7:50 AM Jun 4, 1993

GATT DG SELECTION PROCESS STILL CLOUDED

Geneva 4 June (TWN) -- The Chairman of the GATT CPs, Amb Balkrishna Zutshi of India, was due to hold further informal consultations with some of the key countries over the choice of a successor to Arthur Dunkel as Director-General of GATT, according to GATT sources.

Sources said that consultations among the interested parties have been continuing, with so far (as of Friday midafternoon) none of the two Latin American candidates 'withdrawing' their candidature, though the EC sponsored Peter Sutherland appears to be gathering more support among developing countries. There was talk among Latin American sources that Julio Lacarte's candidature would be kept to the end. But whether this means it would be withdrawn at the Special Session or something else is expected by then is not clear either.

According to other GATT sources, Japan too is keeping its counsel and would not take any decision till the end.

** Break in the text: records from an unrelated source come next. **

(** A mode that is accepted is All, Frontend,
    None or NSG; it is NSG exactly when the service asks for managed network
    security groups, and then, and only then, the managed group says so. *)
Lemma getRuleManagementMode_correct svc mode nsg :
  getRuleManagementMode svc = Ret (mode, nsg) →
  mode ∈ [ManagementModeAll; ManagementModeFrontend; ManagementModeNone; RuleManagementModeNsg] ∧
  (mode = RuleManagementModeNsg ↔ requiresNsgManagement svc = true) ∧
  (mn_nsgRuleManagementMode nsg = RuleManagementModeNsg ↔ mode = RuleManagementModeNsg) ∧
  mn_frontendNsgId nsg = "" ∧ mn_backendNsgId nsg = [].
Proof.
  unfold getRuleManagementMode, requiresNsgManagement, annotation_value.
  rewrite bool_decide_eq_true.
  destruct (annotation _ _) as [v|]; cbn [from_option].
  - change (ToLower RuleManagementModeNsg) with "nsg".
    repeat case_decide; intros Hr; try discriminate Hr; injection Hr as <- <-;
      split_and!; try done; try set_solver; split; try done;
      unfold id; intros E; rewrite E in *; done.
  - intros Hr. apply bind_Ret_inv in Hr as (m & Hm%getSecurityListManagementMode_known & Hr).
    injection Hr as <- <-.
    unfold knownSecListModes in Hm. split_and!; try done; [set_solver|..]; split; try done;
      intros ->; by repeat (apply elem_of_cons in Hm as [?|Hm]; [done|]); apply elem_of_nil in Hm.
Qed.

(** A valid service has UDP ports only on a network
    load balancer that manages no security lists. *)
Lemma validateService_protocols svc p :
  validateService svc = Ret () → p ∈ svc_Ports svc → port_Protocol p = ProtocolUDP →
  getLoadBalancerType svc = NLB ∧ getSecurityListManagementMode svc = Ret ManagementModeNone.
Proof.
  intros Hr Hp HU. apply bind_Ret_inv in Hr as (mode & Hm & Hr).
  apply bind_Ret_inv in Hr as ([] & Hv & _).
  destruct (getLoadBalancerType_cases svc) as [Ht|Ht]; rewrite Ht in *;
    induction (svc_Ports svc) as [|q ports IH]; simpl in Hv; try set_solver.
  - case_decide as H1; [done|]. case_decide; [done|].
    apply elem_of_cons in Hp as [->|Hp]; [by destruct H1|by apply IH].
  - case_decide; [done|]. case_decide as H2; [done|].
    apply elem_of_cons in Hp as [->|Hp]; [|by apply IH]. split; [done|]. rewrite Hm. f_equal.
    apply dec_stable. intros Hne. by apply H2.
Qed.

Section ranges.
Context {RS : Type} `{!Parsers RS}.

(** Ranges given by the user are kept as
    they are; for the default range, an IPv6-only service admits exactly ::/0, a
    dual-stack one 0.0.0.0/0 and ::/0, and an IPv4 one 0.0.0.0/0. *)
Lemma getLoadBalancerSourceRanges_defaults svc ranges :
  GetLoadBalancerSourceRanges svc = inr ranges → ranges ≠ [] →
  getLoadBalancerSourceRanges svc =
    Ret (if decide (ranges ≠ [defaultLoadBalancerSourceRangesIPv4]) then ranges
         else if negb (contains (svc_IPFamilies svc) IPv6) then [defaultLoadBalancerSourceRangesIPv4]
         else if isServiceDualStack svc
         then [defaultLoadBalancerSourceRangesIPv4; defaultLoadBalancerSourceRangesIPv6]
         else [defaultLoadBalancerSourceRangesIPv6]).
Proof.
  intros Hr Hne. unfold getLoadBalancerSourceRanges, getIpFamilies. rewrite Hr. simpl.
  destruct ranges as [|r [|r2 rs]]; [done| |].
  - destruct (decide (r = defaultLoadBalancerSourceRangesIPv4)) as [->|Hd].
    + rewrite decide_False by (simpl; intros [?|[_ []]]; [lia|done]).
      rewrite (decide_False (P := _ ≠ _)) by naive_solver.
      destruct (contains _ _); simpl; [|done]. by destruct (isServiceDualStack svc).
    + rewrite decide_True by (simpl; right; split; [done|by intros [= ->]]).
      by rewrite decide_True by (by intros [= ->]).
  - rewrite decide_True by (simpl; lia). by rewrite decide_True.
Qed.

End ranges.

(** ** The properties at concrete inputs *)

Definition example_svc (annotations : gmap string string) (ports : list ServicePort) : Service := {|
  svc_Namespace := "default"; svc_Name := "svc"; svc_UID := "uid"; svc_Annotations := annotations;
  svc_DeletionTimestamp := None; svc_Type := ServiceTypeLoadBalancer; svc_Ports := ports;
  svc_SessionAffinity := ServiceAffinityNone;
  svc_ExternalTrafficPolicy := ServiceExternalTrafficPolicyCluster;
  svc_HealthCheckNodePort := 0; svc_LoadBalancerIP := "";
  svc_IPFamilies := [IPv4; IPv6]; svc_IPFamilyPolicy := Some IPFamilyPolicyPreferDualStack |}.

Definition example_port (proto : string) (port nodePort : Z) : ServicePort :=
  {| port_Protocol := proto; port_Port := port; port_NodePort := nodePort |}.

Definition example_lb (shape : string) (mn mx : Z) : GenericLoadBalancer () := {|
  lb_Id := Some "lb"; lb_CompartmentId := None; lb_DisplayName := None; lb_LifecycleState := None;
  lb_ShapeName := Some shape; lb_IpAddresses := [];
  lb_ShapeDetails := Some {| sd_MinimumBandwidthInMbps := Some mn;
                             sd_MaximumBandwidthInMbps := Some mx |};
  lb_IsPrivate := None; lb_SubnetIds := []; lb_NetworkSecurityGroupIds := Some [];
  lb_Listeners := ∅; lb_Certificates := ∅; lb_BackendSets := ∅; lb_RuleSets := ∅;
  lb_IpVersion := None; lb_FreeformTags := ∅; lb_DefinedTags := ∅; lb_SystemTags := None |}.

Sutherland has been in Geneva, "campaigning", as one Third World diplomat put it.

While a number of developing country ambassadors met him Thursday at the EC mission in response to an informal get-together organized by the Commission, the Latin American delegates kept away.

Several of those who attended the meeting and reception Thursday said they were favourably impressed and that Sutherland had made clear he had attached no 'conditions' (about emoluments and conditions being equated to those in the Bretton Woods institutions).

However, to give some steam to those in the Latin American group critical of the process and its implications for the Uruguay Round negotiations, came a report in Friday's Financial Times about the Paris OECD ministerial discussions on trade and other issues, preparatory to the Tokyo G-7 summit.

In reporting on the 'market access' negotiations and talks between the US and EC, and being extended to the other two members of the Quad (Canada and Japan) and how to extend it to the other participants in the negotiations, the FT said the Quad members had invited Arthur Dunkel (who is demitting office at end of June) to brief them on "how a G7 agreement could be broadened to embrace all 111 GATT members."

The report then added: "also present in Paris was Peter Sutherland, who is expected to succeed Dunkel at the end of this month and who would play a critical part in managing multilateral negotiations in the wake of the G7 summit".

At Wednesday's meeting of the informal developing country group, some of the ambassadors of countries who are known to be supportive of Sutherland, nevertheless expressed their concerns over the way the candidate had been chosen and a consensus being created in his favour by the two majors, and what it would imply in terms of the two reaching accords and then forcing it on others (through the GATT DG and his green room processes) at the very end.

Other questions troubling several other cps -- from countries who have neither a candidate nor hope to get one to a second or third post in the GATT secretariat -- has been what all this implies in terms of Sutherland's ability or willingness to be 'independent' and see the problems of developing countries (problems different from those of Ireland which may be a 'poor' country but member of the EC.

There are no easy answers, and only a demonstration (after selection) by Sutherland that he would not be one to "knock the heads of the US and EC to promote an agreement" (as the EC officials described as among the reasons for choosing him) and then tell the developing world they now had to accept it.